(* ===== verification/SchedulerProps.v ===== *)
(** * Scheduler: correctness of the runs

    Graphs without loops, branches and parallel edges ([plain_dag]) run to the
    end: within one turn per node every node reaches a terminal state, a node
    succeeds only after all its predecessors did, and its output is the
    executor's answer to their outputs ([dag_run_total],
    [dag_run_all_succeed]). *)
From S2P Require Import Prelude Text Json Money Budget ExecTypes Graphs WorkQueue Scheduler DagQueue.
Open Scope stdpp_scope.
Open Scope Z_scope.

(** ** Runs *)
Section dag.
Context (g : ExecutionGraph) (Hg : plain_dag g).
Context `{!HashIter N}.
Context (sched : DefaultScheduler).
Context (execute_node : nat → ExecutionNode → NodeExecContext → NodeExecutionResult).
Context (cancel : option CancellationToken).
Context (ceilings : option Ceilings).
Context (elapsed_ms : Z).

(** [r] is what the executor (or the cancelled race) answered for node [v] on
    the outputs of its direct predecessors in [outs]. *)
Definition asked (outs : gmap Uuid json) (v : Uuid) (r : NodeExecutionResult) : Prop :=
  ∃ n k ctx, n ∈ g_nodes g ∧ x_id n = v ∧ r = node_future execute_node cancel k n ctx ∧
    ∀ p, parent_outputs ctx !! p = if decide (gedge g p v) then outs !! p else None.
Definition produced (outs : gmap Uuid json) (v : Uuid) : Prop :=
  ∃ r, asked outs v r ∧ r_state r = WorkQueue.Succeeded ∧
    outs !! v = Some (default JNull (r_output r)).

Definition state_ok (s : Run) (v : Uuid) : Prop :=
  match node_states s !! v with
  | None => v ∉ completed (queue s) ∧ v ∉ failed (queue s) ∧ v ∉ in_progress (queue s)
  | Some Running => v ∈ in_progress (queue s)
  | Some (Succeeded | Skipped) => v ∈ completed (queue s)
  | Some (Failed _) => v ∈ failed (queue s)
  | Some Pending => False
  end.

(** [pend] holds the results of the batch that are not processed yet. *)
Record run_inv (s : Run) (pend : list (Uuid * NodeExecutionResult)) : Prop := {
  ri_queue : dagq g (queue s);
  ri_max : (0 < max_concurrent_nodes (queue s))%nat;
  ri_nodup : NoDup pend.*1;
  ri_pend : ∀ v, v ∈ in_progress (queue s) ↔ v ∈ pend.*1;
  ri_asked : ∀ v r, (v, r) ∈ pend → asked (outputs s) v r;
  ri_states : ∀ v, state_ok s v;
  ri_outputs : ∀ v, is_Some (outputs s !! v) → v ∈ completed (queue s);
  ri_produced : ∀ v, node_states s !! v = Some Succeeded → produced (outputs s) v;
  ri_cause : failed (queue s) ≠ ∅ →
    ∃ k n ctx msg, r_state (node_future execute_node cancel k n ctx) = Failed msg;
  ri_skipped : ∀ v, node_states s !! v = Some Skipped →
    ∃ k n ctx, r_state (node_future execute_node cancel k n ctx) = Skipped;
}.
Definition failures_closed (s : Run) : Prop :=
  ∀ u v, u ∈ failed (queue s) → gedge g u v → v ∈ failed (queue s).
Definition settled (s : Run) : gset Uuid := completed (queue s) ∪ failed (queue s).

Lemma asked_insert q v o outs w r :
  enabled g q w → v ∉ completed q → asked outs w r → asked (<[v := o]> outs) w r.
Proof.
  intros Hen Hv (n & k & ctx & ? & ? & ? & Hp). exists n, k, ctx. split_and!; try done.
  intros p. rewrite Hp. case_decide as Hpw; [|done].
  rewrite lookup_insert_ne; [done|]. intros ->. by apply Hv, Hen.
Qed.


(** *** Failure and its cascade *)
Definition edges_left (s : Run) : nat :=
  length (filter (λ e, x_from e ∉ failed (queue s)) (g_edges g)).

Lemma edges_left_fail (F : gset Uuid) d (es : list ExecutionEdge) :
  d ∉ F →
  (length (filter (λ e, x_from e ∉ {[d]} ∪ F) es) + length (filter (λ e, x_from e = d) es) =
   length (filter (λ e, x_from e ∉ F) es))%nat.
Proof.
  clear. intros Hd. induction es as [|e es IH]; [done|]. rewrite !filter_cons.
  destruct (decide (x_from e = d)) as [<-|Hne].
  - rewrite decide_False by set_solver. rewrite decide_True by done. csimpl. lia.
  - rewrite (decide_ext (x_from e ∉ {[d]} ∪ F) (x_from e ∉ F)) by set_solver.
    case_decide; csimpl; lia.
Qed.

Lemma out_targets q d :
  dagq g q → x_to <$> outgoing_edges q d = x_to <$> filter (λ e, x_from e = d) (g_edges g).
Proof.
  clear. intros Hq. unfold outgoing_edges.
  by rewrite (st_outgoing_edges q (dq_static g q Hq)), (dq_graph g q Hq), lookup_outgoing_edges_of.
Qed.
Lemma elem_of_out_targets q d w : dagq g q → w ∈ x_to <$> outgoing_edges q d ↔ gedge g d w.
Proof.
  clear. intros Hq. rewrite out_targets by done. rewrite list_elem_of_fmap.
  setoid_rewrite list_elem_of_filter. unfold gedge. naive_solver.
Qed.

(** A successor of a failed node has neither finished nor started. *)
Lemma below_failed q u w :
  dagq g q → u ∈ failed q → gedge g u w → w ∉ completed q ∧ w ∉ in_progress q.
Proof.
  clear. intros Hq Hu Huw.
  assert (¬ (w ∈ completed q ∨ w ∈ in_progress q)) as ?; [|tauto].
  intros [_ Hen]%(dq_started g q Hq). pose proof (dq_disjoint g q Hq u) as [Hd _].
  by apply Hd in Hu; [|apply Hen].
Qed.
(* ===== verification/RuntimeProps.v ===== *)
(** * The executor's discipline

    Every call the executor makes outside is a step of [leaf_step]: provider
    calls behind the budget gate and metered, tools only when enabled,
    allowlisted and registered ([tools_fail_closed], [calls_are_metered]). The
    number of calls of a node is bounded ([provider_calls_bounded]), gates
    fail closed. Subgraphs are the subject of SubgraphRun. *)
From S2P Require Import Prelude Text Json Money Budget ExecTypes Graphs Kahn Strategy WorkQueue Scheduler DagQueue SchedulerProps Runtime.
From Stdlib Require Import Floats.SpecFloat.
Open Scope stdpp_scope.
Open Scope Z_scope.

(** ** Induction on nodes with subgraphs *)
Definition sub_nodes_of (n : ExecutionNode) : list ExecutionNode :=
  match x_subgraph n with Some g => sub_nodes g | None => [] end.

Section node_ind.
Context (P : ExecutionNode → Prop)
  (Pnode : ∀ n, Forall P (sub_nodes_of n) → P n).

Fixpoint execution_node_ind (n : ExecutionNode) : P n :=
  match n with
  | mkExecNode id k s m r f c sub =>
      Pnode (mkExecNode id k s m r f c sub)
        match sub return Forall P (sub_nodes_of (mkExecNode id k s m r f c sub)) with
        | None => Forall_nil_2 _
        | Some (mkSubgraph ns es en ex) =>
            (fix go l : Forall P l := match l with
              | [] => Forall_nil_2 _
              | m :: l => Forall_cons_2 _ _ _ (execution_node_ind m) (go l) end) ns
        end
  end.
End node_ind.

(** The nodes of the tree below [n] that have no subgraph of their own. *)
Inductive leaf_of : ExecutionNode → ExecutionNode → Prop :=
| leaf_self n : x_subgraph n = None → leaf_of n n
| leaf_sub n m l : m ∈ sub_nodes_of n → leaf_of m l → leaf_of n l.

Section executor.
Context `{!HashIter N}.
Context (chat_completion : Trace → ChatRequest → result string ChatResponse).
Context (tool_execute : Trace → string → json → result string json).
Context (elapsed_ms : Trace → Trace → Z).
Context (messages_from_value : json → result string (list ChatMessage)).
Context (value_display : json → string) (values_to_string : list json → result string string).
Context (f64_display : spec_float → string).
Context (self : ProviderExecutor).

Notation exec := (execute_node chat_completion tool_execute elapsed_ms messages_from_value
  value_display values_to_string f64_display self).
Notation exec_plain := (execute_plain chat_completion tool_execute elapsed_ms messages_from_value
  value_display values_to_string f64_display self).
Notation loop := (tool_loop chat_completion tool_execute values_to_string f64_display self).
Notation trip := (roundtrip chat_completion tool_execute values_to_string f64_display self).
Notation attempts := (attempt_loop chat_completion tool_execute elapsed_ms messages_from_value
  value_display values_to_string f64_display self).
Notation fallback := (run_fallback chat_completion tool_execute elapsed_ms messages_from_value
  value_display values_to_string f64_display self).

--- --- ---

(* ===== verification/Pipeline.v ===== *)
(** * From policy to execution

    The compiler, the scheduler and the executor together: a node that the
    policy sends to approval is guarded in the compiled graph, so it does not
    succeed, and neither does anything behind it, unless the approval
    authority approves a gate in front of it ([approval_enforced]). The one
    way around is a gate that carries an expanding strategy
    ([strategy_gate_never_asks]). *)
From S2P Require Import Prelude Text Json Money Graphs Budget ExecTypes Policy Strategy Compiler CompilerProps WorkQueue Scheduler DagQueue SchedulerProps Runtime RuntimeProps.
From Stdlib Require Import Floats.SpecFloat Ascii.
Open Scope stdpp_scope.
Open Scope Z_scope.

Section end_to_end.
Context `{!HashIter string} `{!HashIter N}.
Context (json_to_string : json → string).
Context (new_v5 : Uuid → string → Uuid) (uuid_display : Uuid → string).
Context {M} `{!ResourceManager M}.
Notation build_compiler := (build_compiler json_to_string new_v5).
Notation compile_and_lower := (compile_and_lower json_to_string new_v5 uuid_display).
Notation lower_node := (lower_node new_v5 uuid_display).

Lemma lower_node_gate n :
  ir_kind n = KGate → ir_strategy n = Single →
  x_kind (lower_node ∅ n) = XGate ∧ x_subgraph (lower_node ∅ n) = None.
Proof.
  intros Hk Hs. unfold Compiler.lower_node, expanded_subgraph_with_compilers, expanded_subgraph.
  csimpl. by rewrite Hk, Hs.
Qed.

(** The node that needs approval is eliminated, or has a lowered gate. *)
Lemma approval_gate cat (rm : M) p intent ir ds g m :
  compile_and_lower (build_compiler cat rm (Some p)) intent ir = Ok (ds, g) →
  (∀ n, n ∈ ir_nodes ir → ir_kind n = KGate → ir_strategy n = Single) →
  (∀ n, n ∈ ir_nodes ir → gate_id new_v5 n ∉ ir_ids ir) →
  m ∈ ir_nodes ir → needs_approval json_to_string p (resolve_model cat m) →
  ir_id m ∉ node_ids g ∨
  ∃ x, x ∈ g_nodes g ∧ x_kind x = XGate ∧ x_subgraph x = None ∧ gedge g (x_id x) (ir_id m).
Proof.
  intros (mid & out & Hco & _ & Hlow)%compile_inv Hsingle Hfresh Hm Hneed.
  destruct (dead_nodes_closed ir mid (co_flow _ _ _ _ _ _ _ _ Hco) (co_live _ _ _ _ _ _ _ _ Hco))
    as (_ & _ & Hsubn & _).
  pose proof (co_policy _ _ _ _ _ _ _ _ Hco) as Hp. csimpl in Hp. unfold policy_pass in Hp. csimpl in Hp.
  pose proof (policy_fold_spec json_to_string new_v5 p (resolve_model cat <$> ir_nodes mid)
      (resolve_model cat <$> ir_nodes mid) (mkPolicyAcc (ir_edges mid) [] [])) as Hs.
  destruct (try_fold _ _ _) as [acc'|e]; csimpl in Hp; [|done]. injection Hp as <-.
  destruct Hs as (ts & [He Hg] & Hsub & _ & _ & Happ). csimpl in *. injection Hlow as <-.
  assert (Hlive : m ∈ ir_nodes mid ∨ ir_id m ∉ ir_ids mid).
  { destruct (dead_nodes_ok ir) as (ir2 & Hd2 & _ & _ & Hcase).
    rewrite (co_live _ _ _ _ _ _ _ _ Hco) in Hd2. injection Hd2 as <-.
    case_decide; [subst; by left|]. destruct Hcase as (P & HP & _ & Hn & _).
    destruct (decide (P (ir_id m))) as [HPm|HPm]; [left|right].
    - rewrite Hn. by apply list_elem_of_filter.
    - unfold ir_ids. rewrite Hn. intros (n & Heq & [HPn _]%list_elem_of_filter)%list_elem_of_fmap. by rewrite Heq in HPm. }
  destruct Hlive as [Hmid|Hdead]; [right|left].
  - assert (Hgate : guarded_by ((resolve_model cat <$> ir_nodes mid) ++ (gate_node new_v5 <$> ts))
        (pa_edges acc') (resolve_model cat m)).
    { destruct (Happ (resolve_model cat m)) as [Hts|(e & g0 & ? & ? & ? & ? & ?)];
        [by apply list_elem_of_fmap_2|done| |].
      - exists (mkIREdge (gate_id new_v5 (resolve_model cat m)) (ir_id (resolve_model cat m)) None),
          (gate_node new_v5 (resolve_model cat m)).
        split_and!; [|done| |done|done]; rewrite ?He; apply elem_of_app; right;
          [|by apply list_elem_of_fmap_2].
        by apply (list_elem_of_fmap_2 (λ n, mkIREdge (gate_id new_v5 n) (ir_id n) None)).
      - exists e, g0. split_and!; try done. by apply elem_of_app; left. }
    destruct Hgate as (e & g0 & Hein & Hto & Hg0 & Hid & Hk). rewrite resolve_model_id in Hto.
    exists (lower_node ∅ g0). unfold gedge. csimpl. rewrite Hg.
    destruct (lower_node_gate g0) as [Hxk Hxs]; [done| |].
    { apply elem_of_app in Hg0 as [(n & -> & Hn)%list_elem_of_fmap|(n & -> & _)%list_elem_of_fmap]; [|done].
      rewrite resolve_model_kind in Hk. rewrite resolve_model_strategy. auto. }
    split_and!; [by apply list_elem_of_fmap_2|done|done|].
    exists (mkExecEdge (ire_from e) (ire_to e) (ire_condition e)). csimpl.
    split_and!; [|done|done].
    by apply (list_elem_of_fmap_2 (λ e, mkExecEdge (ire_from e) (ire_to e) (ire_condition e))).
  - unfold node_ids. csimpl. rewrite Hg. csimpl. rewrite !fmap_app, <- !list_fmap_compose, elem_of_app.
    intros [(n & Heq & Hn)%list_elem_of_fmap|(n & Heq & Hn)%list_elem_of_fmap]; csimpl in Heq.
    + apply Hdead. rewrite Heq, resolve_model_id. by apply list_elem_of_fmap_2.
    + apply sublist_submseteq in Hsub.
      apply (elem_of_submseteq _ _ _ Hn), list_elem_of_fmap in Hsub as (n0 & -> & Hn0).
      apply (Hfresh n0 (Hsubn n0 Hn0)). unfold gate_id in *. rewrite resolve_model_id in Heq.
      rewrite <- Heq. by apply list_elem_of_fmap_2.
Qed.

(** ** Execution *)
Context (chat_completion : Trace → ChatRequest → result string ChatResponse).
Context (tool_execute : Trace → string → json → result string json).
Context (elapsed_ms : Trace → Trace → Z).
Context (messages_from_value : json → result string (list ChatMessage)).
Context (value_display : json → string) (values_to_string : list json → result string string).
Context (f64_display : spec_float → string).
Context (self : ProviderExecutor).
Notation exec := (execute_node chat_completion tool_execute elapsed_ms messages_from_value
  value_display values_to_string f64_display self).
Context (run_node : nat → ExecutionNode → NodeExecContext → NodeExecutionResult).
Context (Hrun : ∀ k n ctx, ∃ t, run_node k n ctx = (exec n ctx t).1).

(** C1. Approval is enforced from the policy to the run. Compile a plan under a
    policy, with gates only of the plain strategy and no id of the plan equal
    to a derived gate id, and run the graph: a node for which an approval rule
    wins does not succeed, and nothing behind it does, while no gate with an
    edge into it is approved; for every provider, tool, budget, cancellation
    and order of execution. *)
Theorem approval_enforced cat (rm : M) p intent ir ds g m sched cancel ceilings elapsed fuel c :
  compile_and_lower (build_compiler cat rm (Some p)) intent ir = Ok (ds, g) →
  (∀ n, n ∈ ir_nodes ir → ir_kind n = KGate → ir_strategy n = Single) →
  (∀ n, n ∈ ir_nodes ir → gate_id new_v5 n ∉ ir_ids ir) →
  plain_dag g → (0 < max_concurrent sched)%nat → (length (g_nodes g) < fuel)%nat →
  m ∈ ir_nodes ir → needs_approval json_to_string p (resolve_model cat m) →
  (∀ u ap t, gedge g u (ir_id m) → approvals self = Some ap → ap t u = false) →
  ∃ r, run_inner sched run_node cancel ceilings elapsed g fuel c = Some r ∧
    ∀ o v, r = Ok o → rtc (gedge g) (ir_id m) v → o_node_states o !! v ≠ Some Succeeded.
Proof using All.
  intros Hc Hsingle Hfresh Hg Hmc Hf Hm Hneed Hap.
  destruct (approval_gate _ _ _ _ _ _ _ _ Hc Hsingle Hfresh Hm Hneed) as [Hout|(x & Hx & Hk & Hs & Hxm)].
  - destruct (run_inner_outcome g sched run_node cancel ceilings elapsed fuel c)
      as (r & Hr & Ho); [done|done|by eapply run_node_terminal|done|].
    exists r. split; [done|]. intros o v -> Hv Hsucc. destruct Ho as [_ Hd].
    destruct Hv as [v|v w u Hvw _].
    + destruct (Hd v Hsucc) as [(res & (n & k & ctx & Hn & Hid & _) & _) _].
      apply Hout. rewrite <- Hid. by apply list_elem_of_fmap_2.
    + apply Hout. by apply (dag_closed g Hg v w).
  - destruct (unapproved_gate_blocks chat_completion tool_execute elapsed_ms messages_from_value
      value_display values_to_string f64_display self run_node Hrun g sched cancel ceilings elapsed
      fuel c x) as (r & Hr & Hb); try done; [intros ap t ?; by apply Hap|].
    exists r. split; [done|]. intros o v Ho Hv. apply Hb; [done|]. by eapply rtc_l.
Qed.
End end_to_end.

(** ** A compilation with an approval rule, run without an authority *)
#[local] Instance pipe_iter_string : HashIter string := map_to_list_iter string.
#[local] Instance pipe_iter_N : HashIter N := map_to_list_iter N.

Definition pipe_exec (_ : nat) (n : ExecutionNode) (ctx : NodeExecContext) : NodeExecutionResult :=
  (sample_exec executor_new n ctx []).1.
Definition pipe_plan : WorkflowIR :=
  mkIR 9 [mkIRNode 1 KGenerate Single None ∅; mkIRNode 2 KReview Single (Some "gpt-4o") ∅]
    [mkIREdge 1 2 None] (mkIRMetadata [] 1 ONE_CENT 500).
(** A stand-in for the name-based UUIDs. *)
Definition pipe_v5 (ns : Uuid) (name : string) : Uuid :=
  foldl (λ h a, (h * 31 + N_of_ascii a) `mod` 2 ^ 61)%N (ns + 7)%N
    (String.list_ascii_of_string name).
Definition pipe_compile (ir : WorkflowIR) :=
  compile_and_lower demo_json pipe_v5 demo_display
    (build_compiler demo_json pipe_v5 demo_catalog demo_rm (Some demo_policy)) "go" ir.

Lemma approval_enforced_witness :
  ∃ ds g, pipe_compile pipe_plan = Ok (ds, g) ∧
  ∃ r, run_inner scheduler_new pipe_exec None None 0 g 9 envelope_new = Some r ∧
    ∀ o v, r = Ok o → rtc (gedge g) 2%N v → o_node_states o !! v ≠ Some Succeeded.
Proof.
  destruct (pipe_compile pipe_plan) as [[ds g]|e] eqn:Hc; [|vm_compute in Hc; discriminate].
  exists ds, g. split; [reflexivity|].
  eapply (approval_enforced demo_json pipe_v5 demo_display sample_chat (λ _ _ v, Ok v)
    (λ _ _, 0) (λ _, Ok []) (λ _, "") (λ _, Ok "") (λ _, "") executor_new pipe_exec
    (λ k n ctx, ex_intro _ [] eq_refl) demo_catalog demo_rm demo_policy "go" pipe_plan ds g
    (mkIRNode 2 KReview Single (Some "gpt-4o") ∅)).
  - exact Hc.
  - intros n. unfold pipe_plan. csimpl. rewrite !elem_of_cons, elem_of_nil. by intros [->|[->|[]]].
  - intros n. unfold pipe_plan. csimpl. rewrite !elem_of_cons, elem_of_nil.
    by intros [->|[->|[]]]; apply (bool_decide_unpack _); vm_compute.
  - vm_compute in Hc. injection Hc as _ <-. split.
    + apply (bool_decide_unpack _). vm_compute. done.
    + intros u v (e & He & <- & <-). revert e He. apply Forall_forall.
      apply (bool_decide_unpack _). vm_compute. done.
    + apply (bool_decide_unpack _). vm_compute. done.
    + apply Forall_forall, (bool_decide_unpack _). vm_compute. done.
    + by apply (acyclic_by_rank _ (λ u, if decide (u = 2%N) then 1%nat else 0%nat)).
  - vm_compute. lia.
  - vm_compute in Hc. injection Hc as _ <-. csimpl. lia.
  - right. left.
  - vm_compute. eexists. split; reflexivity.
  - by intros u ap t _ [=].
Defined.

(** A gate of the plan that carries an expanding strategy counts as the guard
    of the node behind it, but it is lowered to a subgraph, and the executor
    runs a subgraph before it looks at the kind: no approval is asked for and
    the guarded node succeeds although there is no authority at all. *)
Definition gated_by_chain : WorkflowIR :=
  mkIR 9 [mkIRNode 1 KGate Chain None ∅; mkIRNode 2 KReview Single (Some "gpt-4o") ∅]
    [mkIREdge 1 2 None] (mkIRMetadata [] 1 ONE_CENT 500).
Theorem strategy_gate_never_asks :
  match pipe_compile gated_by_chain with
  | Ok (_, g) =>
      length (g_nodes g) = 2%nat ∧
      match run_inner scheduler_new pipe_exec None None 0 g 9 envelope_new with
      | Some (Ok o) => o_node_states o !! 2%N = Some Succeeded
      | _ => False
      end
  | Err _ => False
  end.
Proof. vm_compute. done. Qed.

--- --- ---

### [Work task]
Look above for the line holding "(** A successor". Print it and every line after it, exactly, through the line holding "fail closed. Subgraphs".

### [Written response]
(** A successor of a failed node has neither finished nor started. *)
Lemma below_failed q u w :
  dagq g q → u ∈ failed q → gedge g u w → w ∉ completed q ∧ w ∉ in_progress q.
Proof.
  clear. intros Hq Hu Huw.
  assert (¬ (w ∈ completed q ∨ w ∈ in_progress q)) as ?; [|tauto].
  intros [_ Hen]%(dq_started g q Hq). pose proof (dq_disjoint g q Hq u) as [Hd _].
  by apply Hd in Hu; [|apply Hen].
Qed.
(* ===== verification/RuntimeProps.v ===== *)
(** * The executor's discipline

    Every call the executor makes outside is a step of [leaf_step]: provider
    calls behind the budget gate and metered, tools only when enabled,
    allowlisted and registered ([tools_fail_closed], [calls_are_metered]). The
    number of calls of a node is bounded ([provider_calls_bounded]), gates
    fail closed. Subgraphs are the subject of SubgraphRun. *)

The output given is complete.